Wednesday, May 27, 2009
from Yahoo News
By Hyung-jin Kim
Associated Press Writer
SEOUL, South Korea – South Korean and U.S. troops facing North Korea boosted their alert level Thursday to the highest category since 2006, after the communist regime threatened military strikes on allied troops in escalating tensions over its nuclear test.
North Korea threatened Wednesday to attack any U.S. and South Korean ships that try to intercept its vessels and renounced a 1953 truce halting the Korean War fighting, raising the prospect of a naval clash off the Korean peninsula's west coast.
The North was responding to Seoul's decision to join a U.S.-led anti-proliferation program aimed at stopping and inspecting ships suspected of transporting banned weapons, including nuclear technology. South Korea announced it was joining after the North's underground test blast of a nuclear bomb.
On Thursday, the South Korea-U.S. combined forces command increased the surveillance to level 2 from the present level 3, Defense Ministry spokesman Won Tae-jae said. He said that was the highest level since 2006, when the North conducted its first-ever nuclear test.

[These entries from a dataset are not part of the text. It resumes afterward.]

(* ===== verification/Pipe.v ===== *)
(** Pipes (pipe.c): the ring buffer with its wrapping 32-bit counters, and
    writers and readers that sleep and are woken on one pipe.

    The code between taking [p->lock] and the next [sleep] or return runs
    without interleaving (see [Spin]), so it is one step here. *)

From S2P Require Import Prelude.

Definition PIPESIZE : Z := 512.

Record pipe := mkpipe {
  data : Z → Z;
  nread : Z;
  nwrite : Z;
  readopen : bool;
  writeopen : bool
}.

#[export] Instance pipe_eta : Eta pipe :=
  λ p, mkpipe (data p) (nread p) (nwrite p) (readopen p) (writeopen p).

(** [p->data[p->nwrite++ % PIPESIZE] = b] and [p->data[p->nread++ % PIPESIZE]] *)
Definition put (b : Z) (p : pipe) : pipe :=
  p <| data := upd (data p) (nwrite p mod PIPESIZE) b |> <| nwrite := u32 (nwrite p + 1) |>.
Definition get (p : pipe) : Z := data p (nread p mod PIPESIZE).
Definition advance (p : pipe) : pipe := p <| nread := u32 (nread p + 1) |>.

(** [pipealloc]: the state of a fresh pipe; the page holds junk. *)
Definition pipe_init (junk : Z → Z) : pipe := mkpipe junk 0 0 true true.

(** How a stretch of [pipewrite] ends: all bytes written, returning [n]; the
    loop left with -1, or asleep on [&p->nwrite], with the bytes not written.
    In the first and last case the readers were woken before. *)
Inductive wres := Wdone | Wfail (rest : list Z) | Wsleep (rest : list Z).

Fixpoint pipewrite (killed : bool) (addr : list Z) (p : pipe) : wres * pipe :=
  match addr with
  | [] => (Wdone, p)
  | b :: rest =>
      if nwrite p =? u32 (nread p + PIPESIZE) then
        if negb (readopen p) || killed then (Wfail addr, p) else (Wsleep addr, p)
      else pipewrite killed rest (put b p)
  end.

Fixpoint piperead_copy (n : nat) (p : pipe) : list Z * pipe :=
  match n with
  | O => ([], p)
  | S n =>
      if nread p =? nwrite p then ([], p)
      else let '(l, p') := piperead_copy n (advance p) in (get p :: l, p')
  end.

(** A stretch of [piperead]: the bytes copied, whose number is the result and
    after which the writers are woken; -1; or asleep on [&p->nread]. *)
Inductive rres := Rdone (l : list Z) | Rfail | Rsleep.

Definition piperead (killed : bool) (n : Z) (p : pipe) : rres * pipe :=
  if (nread p =? nwrite p) && writeopen p then
    (if killed then Rfail else Rsleep, p)
  else let '(l, p') := piperead_copy (Z.to_nat n) p in (Rdone l, p').

Definition pipeclose (writable : bool) (p : pipe) : pipe :=
  if writable then p <| writeopen := false |> else p <| readopen := false |>.

(** ** Processes on one pipe *)

(** [WSleep] and [RSleep] are asleep in the call, [WReady] and [RReady] woken
    and about to retry. *)
Inductive proc_st :=
| Idle
| WSleep (rest : list Z) | WReady (rest : list Z)
| RSleep (n : Z) | RReady (n : Z).

Definition wake_writers (q : proc_st) : proc_st := match q with WSleep l => WReady l | q => q end.
Definition wake_readers (q : proc_st) : proc_st := match q with RSleep n => RReady n | q => q end.

(** The pipe, the processes, the bytes put into and taken out of the pipe so
    far, and whether a [pipewrite] has given up because its process was killed. *)
Record psys := mkps {
  pp : pipe; pst : list proc_st; written : list Z; taken : list Z; cut : bool
}.

(** The bytes of [addr] before [rest]. *)
Definition before (addr rest : list Z) : list Z := take (length addr - length rest) addr.

(** Process [i] runs [pipewrite] with [addr] left to write. *)
Definition do_write (i : nat) (killed : bool) (addr : list Z) (s : psys) : psys :=
  match pipewrite killed addr (pp s) with
  | (Wdone, p') =>
      mkps p' (wake_readers <$> <[i:=Idle]> (pst s)) (written s ++ addr) (taken s) (cut s)
  | (Wsleep rest, p') =>
      mkps p' (<[i:=WSleep rest]> (wake_readers <$> pst s))
        (written s ++ before addr rest) (taken s) (cut s)
  | (Wfail rest, p') =>
      mkps p' (<[i:=Idle]> (pst s)) (written s ++ before addr rest) (taken s)
        (cut s || readopen (pp s))
  end.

The U.S. has 28,500 troops in South Korea as a deterrent against North Korea.
Won said the bolstered level means more aviation surveillance assets, intelligence analysts and other intelligence-collecting measures would be deployed to watch North Korea. He refused to disclose further details.

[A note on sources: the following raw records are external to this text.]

(* ===== verification/Log.v ===== *)
(** The write-ahead log (log.c) on top of the buffer cache interface: the
    operations, the contents of the on-disk header, and what a crash at any
    point of a commit or of a recovery leaves behind. *)

From S2P Require Import Prelude CString Bytes BlockCache.

Definition MAXOPBLOCKS : Z := 10.
Definition LOGSIZE : Z := 30.

(** ** The header block: the count and the block numbers, as 32-bit words *)

Fixpoint hdr_blocks (i : nat) (bl : list Z) (d : blk) : blk :=
  match bl with [] => d | b :: bl => hdr_blocks (S i) bl (put32 d (4 + 4 * i) b) end.

Definition hdr_write (bl : list Z) (d : blk) : blk :=
  hdr_blocks 0 bl (put32 d 0 (Z.of_nat (length bl))).

Definition hdr_n (d : blk) : Z := s32 (get32 d 0).
Definition hdr_block (d : blk) (i : nat) : Z := s32 (get32 d (4 + 4 * i)).

Section Log.
Context {T : Type} {BC : BlockCache T}.

(** [struct log], with the buffer cache it works on. *)
Record lst := mklog {
  cache : T;
  lstart : Z;
  lsize : Z;
  outstanding : Z;
  committing : bool;
  lh_n : Z;
  lh_block : list Z
}.

#[global] Instance lst_eta : Eta lst := λ s,
  mklog (cache s) (lstart s) (lsize s) (outstanding s) (committing s) (lh_n s) (lh_block s).

Definition lift {A} (m : M T A) : M lst A := zoom cache (λ t s, s <| cache := t |>) m.

Definition lh_get (i : Z) : M lst Z := λ s,
  match lh_block s !! Z.to_nat i with Some b => Ok b s | None => Undef "log.lh.block index" end.

Definition lh_set (i b : Z) : M lst unit := λ s,
  if decide (Z.to_nat i < length (lh_block s))%nat
  then Ok tt (s <| lh_block := <[Z.to_nat i := b]> (lh_block s) |>)
  else Undef "log.lh.block index".

Definition install_trans : M lst unit :=
  n ← gets lh_n; start ← gets lstart;
  for_ (Z.to_nat n) 0 (λ tail,
    lbuf ← lift (bc_bread (start + tail + 1));
    b ← lh_get tail;
    dbuf ← lift (bc_bread b);
    d ← lift (bc_data lbuf);
    _ ← lift (bc_store dbuf d);
    _ ← lift (bc_bwrite dbuf);
    _ ← lift (bc_brelse lbuf);
    lift (bc_brelse dbuf)).

Definition read_head : M lst unit :=
  start ← gets lstart;
  buf ← lift (bc_bread start);
  d ← lift (bc_data buf);
  _ ← modify (λ s, s <| lh_n := hdr_n d |>);
  _ ← for_ (Z.to_nat (hdr_n d)) 0 (λ i, lh_set i (hdr_block d (Z.to_nat i)));
  lift (bc_brelse buf).

Definition write_head : M lst unit :=
  start ← gets lstart;
  buf ← lift (bc_bread start);
  d ← lift (bc_data buf);
  n ← gets lh_n; bl ← gets lh_block;
  if decide (Z.to_nat n ≤ length bl)%nat then
    _ ← lift (bc_store buf (hdr_write (take (Z.to_nat n) bl) d));
    _ ← lift (bc_bwrite buf);
    lift (bc_brelse buf)
  else undef "log.lh.block index".

Definition recover_from_log : M lst unit :=
  _ ← read_head;
  _ ← install_trans;
  _ ← modify (λ s, s <| lh_n := 0 |>);
  write_head.

(** [readsb] as far as [initlog] uses it: [sb.nlog] and [sb.logstart]. *)
Definition initlog : M lst unit :=
  buf ← lift (bc_bread 1);
  d ← lift (bc_data buf);
  _ ← lift (bc_brelse buf);
  _ ← modify (λ s, s <| lstart := s32 (get32 d 16) |> <| lsize := s32 (get32 d 12) |>);
  recover_from_log.

(** [begin_op]: one round of its loop; waiting for space or a commit blocks. *)
Definition begin_op : M lst unit := λ s,
  if committing s then Block s
  else if LOGSIZE <? lh_n s + (outstanding s + 1) * MAXOPBLOCKS then Block s
  else Ok tt (s <| outstanding := outstanding s + 1 |>).

Definition write_log : M lst unit :=
  n ← gets lh_n; start ← gets lstart;
  for_ (Z.to_nat n) 0 (λ tail,
    to ← lift (bc_bread (start + tail + 1));
    b ← lh_get tail;
    from ← lift (bc_bread b);
    d ← lift (bc_data from);
    _ ← lift (bc_store to d);
    _ ← lift (bc_bwrite to);
    _ ← lift (bc_brelse from);
    lift (bc_brelse to)).

Definition commit : M lst unit :=
  n ← gets lh_n;
  when (0 <? n)
    (_ ← write_log;
     _ ← write_head;
     _ ← install_trans;
     _ ← modify (λ s, s <| lh_n := 0 |>);
     write_head).

Definition end_op : M lst unit :=
  _ ← modify (λ s, s <| outstanding := outstanding s - 1 |>);
  c ← gets committing;
  if c : bool then panic "log.committing" else
  o ← gets outstanding;
  if o =? 0 then
    _ ← modify (λ s, s <| committing := true |>);
    _ ← commit;
    modify (λ s, s <| committing := false |>)
  else skip.

(** The search loop of [log_write]: the first index below [n] that logs [b]. *)
Fixpoint absorb (b : Z) (bl : list Z) (i : Z) (n : nat) : Z :=
  match n, bl with
  | S n, x :: bl => if x =? b then i else absorb b bl (i + 1) n
  | _, _ => i
  end.

Definition log_write (b : nat) : M lst unit :=
  n ← gets lh_n; sz ← gets lsize;
  if (LOGSIZE <=? n) || (sz - 1 <=? n) then panic "too big a transaction" else
  o ← gets outstanding;
  if o <? 1 then panic "log_write outside of trans" else
  bno ← lift (bc_blockno b);
  bl ← gets lh_block;
  let i := absorb bno bl 0 (Z.to_nat n) in
  _ ← lh_set i bno;
  _ ← when (i =? n) (modify (λ s, s <| lh_n := n + 1 |>));
  lift (bc_pin b).
End Log.
Arguments lst : clear implicits.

The North has long warned it would consider the South's participation in the U.S.-led Proliferation Security Initiative as a declaration of war against North Korea.
The North would "deal a decisive and merciless retaliatory blow" to anyone trying to inspect its vessels, according to a North Korean military statement, carried by the official Korean Central News Agency on Wednesday.
Pyongyang lashed out at both the U.S. and South Korea, calling Seoul's move to join the Proliferation Security Initiative tantamount to a declaration of war and a violation of the truce keeping the peace between the two Koreas.
"Full participation in the PSI by a side on the Korean Peninsula where the state of military confrontation is growing acute and there is constant danger of military conflict itself means igniting a war," North Korea's Committee for the Peaceful Reunification of Korea said in a statement carried on state media.
North Korea's army said it would be "illogical" to honor the 1953 armistice between the two Koreas, given the violations by the U.S. and South Korea, and said it could no longer promise the safety of U.S. and South Korean warships and civilian vessels in the waters near the maritime border.
At the White House, spokesman Robert Gibbs played down North Korea's angry rhetoric, saying the threats will only add to its isolation.
He said North Korea has threatened to end the armistice many times in the past but the peace has held.
The Russian Foreign Ministry said it voiced "serious concern" about the nuclear test to the North Korean ambassador and urged Pyongyang to respect the U.N. resolutions and return to the disarmament talks.
The truce signed in 1953 and subsequent military agreements call for both sides to refrain from warfare, but don't cover waters off the west coast. North Korea has used the maritime border dispute to provoke two deadly naval skirmishes — in 1999 and 2002.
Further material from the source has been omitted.